● **What you should do**
Take the records below and print them verbatim up to and including the line that carries "get (state_of (set parseHeaders self (HStr".

● **Records shown**
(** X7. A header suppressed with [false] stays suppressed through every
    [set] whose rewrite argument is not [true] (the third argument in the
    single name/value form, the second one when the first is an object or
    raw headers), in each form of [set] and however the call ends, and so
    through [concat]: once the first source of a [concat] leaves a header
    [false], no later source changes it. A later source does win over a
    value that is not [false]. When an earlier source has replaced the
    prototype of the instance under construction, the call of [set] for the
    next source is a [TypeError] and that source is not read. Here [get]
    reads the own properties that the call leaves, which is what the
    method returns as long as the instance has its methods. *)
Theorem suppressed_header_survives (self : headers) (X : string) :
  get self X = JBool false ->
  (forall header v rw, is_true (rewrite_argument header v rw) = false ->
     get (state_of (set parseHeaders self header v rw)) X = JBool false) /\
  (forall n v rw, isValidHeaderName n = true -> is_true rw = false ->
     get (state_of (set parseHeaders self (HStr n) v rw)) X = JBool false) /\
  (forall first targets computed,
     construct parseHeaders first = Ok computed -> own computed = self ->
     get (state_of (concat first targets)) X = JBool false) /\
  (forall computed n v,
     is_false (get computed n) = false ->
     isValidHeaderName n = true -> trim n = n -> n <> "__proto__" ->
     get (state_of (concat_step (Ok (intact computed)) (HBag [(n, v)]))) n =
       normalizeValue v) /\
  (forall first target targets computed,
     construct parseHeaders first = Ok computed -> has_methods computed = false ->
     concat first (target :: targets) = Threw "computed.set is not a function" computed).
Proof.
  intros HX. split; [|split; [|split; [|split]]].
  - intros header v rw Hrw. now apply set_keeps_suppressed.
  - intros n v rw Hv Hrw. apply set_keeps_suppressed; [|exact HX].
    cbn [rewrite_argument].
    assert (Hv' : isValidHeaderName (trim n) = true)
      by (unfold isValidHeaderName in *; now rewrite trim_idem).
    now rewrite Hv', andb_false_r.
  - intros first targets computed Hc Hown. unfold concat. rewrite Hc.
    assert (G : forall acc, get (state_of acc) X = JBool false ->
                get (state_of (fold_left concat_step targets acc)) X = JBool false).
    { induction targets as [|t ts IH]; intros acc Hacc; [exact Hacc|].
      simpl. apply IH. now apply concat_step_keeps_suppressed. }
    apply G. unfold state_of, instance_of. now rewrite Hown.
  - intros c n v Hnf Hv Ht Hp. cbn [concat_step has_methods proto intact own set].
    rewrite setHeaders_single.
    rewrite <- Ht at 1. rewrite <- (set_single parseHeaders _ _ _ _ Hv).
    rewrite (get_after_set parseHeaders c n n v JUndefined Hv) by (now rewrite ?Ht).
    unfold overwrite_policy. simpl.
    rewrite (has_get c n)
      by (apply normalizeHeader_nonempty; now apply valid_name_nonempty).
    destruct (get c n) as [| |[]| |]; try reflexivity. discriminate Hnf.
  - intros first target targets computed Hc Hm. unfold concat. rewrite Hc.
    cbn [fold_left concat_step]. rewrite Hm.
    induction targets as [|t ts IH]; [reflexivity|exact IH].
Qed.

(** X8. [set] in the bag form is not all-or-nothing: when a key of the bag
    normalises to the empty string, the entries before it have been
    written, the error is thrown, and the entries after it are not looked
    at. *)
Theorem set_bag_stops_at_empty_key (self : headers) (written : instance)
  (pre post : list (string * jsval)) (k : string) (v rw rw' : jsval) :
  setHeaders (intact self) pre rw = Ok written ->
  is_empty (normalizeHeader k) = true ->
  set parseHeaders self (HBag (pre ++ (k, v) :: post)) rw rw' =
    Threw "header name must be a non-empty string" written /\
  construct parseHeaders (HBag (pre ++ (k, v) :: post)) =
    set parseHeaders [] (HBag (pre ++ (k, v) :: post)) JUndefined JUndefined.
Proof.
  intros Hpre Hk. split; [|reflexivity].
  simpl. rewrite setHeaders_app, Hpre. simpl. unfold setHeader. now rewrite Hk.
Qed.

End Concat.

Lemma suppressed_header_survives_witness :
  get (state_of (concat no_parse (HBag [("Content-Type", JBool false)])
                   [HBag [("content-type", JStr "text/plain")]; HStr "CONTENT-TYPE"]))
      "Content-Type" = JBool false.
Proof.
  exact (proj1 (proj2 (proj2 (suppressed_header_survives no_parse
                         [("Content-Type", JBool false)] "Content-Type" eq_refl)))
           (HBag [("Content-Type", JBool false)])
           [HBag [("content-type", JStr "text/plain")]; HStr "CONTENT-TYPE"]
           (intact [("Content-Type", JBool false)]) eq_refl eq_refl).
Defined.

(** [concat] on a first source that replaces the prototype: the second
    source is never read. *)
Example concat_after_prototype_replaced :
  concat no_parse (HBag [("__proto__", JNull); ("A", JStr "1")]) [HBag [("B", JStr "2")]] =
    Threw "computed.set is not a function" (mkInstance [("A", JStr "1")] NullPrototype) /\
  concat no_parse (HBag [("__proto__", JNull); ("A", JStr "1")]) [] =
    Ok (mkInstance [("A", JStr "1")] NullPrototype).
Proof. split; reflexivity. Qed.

● **Solution for this exercise**
(** X7. A header suppressed with [false] stays suppressed through every
    [set] whose rewrite argument is not [true] (the third argument in the
    single name/value form, the second one when the first is an object or
    raw headers), in each form of [set] and however the call ends, and so
    through [concat]: once the first source of a [concat] leaves a header
    [false], no later source changes it. A later source does win over a
    value that is not [false]. When an earlier source has replaced the
    prototype of the instance under construction, the call of [set] for the
    next source is a [TypeError] and that source is not read. Here [get]
    reads the own properties that the call leaves, which is what the
    method returns as long as the instance has its methods. *)
Theorem suppressed_header_survives (self : headers) (X : string) :
  get self X = JBool false ->
  (forall header v rw, is_true (rewrite_argument header v rw) = false ->
     get (state_of (set parseHeaders self header v rw)) X = JBool false) /\
  (forall n v rw, isValidHeaderName n = true -> is_true rw = false ->
     get (state_of (set parseHeaders self (HStr n) v rw)) X = JBool false) /\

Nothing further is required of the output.